Brief:
Below are the records; count the lines that include the string "fuel" and give only that number.

[Information — start]

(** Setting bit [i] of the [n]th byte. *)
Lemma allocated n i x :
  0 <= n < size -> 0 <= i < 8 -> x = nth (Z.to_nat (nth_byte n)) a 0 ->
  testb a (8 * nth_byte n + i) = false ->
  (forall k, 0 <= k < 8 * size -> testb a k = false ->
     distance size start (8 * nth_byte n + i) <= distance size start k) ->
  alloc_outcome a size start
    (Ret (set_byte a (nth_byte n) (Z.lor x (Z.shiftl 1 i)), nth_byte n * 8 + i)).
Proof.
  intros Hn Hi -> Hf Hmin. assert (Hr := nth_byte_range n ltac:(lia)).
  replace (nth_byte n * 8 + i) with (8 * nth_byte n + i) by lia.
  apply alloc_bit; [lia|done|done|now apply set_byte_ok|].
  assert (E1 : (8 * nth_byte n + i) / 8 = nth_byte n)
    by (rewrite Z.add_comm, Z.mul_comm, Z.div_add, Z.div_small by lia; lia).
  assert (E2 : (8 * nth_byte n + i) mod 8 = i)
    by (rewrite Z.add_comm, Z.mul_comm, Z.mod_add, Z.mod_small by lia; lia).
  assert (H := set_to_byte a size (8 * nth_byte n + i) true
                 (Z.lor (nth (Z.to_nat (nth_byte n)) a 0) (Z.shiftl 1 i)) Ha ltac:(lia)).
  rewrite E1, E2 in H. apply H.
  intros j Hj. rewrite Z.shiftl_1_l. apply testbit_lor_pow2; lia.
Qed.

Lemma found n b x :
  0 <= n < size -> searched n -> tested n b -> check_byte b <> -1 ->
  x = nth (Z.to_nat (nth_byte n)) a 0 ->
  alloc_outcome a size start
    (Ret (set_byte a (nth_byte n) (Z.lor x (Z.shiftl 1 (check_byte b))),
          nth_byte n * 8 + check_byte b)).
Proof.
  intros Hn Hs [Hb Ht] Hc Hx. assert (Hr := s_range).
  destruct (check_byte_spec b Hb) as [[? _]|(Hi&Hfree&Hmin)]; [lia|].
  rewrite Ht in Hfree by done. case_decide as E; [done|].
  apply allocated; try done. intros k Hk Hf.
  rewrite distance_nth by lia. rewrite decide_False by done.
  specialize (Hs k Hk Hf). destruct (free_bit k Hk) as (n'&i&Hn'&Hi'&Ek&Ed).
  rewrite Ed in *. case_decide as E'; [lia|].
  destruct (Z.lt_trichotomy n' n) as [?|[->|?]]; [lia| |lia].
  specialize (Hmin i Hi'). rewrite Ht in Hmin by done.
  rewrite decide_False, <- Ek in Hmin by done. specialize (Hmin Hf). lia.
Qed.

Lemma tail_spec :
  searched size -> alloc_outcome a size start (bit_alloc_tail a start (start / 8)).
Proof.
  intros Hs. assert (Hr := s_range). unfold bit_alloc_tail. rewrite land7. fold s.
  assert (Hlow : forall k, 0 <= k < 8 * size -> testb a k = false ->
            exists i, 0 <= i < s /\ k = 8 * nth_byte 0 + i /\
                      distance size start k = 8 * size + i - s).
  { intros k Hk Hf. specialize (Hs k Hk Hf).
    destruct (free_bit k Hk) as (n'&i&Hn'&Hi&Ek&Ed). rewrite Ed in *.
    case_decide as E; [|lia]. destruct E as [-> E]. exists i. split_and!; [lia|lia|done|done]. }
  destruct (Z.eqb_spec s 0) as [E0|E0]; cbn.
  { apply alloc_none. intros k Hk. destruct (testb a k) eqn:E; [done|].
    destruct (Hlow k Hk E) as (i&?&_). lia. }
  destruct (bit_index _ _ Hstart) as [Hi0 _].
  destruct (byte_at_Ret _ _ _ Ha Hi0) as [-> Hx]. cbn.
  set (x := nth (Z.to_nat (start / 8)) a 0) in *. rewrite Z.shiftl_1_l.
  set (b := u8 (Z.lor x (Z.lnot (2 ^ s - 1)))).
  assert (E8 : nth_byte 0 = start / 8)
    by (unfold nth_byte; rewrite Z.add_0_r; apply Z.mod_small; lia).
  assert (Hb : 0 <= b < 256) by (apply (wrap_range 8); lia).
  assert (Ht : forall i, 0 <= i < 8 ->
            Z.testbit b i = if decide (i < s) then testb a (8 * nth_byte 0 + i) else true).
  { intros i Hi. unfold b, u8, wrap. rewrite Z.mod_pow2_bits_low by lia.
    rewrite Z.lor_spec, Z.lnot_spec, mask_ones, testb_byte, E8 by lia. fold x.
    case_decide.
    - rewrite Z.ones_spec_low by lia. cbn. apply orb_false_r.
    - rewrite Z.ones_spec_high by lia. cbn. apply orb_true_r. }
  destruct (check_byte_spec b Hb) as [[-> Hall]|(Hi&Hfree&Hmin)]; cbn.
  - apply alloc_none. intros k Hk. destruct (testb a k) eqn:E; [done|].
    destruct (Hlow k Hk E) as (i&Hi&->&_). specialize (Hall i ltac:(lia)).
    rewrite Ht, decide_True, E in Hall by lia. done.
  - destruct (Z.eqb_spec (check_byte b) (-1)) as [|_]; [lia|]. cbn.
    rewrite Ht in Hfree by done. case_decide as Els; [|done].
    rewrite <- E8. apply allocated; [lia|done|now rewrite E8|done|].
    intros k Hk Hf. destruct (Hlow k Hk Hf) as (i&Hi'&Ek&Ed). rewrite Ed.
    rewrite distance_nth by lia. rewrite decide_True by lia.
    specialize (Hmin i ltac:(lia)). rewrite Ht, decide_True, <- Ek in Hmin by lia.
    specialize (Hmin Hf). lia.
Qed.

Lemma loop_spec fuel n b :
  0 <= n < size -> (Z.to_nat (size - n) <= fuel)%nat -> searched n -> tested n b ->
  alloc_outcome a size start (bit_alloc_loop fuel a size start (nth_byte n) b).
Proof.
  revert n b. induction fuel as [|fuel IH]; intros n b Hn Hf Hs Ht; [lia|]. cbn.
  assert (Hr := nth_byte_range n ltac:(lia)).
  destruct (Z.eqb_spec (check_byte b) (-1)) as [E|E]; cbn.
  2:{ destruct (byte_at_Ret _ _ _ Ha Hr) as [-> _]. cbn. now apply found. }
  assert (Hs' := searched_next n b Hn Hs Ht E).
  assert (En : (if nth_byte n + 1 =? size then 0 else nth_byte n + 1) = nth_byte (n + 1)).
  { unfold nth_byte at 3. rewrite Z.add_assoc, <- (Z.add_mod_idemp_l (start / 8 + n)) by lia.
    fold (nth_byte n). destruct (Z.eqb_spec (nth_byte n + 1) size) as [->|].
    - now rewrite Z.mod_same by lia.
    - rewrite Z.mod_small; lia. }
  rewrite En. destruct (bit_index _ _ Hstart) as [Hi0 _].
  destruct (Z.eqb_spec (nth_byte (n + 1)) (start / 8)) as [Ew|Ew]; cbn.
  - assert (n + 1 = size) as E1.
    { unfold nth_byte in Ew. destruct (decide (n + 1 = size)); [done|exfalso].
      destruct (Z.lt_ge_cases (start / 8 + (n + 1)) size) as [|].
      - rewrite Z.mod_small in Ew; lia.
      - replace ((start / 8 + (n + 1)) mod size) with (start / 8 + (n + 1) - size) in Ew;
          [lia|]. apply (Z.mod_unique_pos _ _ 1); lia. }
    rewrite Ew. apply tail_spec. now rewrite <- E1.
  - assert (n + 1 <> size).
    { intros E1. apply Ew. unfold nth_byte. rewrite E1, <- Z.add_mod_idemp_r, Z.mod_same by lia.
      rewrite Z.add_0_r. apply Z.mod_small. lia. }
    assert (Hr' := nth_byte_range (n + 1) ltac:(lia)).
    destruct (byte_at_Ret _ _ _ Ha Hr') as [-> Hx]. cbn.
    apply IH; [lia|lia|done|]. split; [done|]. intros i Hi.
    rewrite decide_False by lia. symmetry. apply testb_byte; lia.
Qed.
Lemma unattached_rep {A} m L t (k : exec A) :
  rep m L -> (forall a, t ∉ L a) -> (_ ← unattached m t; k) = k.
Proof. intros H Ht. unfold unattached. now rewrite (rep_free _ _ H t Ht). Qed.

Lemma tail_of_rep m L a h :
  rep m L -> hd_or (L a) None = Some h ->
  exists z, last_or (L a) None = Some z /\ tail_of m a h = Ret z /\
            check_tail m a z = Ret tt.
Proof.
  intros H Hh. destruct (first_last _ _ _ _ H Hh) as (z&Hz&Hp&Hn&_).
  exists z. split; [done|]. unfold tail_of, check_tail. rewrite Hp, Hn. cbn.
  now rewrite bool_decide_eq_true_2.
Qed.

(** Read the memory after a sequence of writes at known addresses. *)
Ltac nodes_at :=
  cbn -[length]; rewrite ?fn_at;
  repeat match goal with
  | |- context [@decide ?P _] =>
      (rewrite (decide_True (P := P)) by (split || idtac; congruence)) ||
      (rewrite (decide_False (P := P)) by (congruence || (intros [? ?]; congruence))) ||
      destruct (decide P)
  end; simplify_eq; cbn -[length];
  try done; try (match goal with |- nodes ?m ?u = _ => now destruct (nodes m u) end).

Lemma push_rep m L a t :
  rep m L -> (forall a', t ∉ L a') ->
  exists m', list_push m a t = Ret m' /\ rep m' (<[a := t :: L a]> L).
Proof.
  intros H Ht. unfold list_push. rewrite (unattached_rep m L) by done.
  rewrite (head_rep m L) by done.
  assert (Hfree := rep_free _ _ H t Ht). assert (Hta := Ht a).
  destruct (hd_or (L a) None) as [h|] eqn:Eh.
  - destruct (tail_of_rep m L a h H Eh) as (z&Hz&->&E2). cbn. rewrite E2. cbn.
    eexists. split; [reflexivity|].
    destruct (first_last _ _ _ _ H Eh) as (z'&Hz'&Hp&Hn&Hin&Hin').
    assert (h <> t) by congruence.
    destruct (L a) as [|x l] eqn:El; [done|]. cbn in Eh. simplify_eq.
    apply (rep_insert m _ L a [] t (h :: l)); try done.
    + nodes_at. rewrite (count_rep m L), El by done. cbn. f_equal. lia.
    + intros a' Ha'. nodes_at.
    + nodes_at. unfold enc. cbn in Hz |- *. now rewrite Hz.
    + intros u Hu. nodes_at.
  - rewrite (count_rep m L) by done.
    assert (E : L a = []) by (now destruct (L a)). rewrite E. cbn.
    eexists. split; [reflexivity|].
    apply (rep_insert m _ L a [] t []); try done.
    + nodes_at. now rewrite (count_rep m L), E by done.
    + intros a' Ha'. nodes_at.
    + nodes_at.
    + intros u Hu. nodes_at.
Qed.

[Information — finish]

Expected output:
4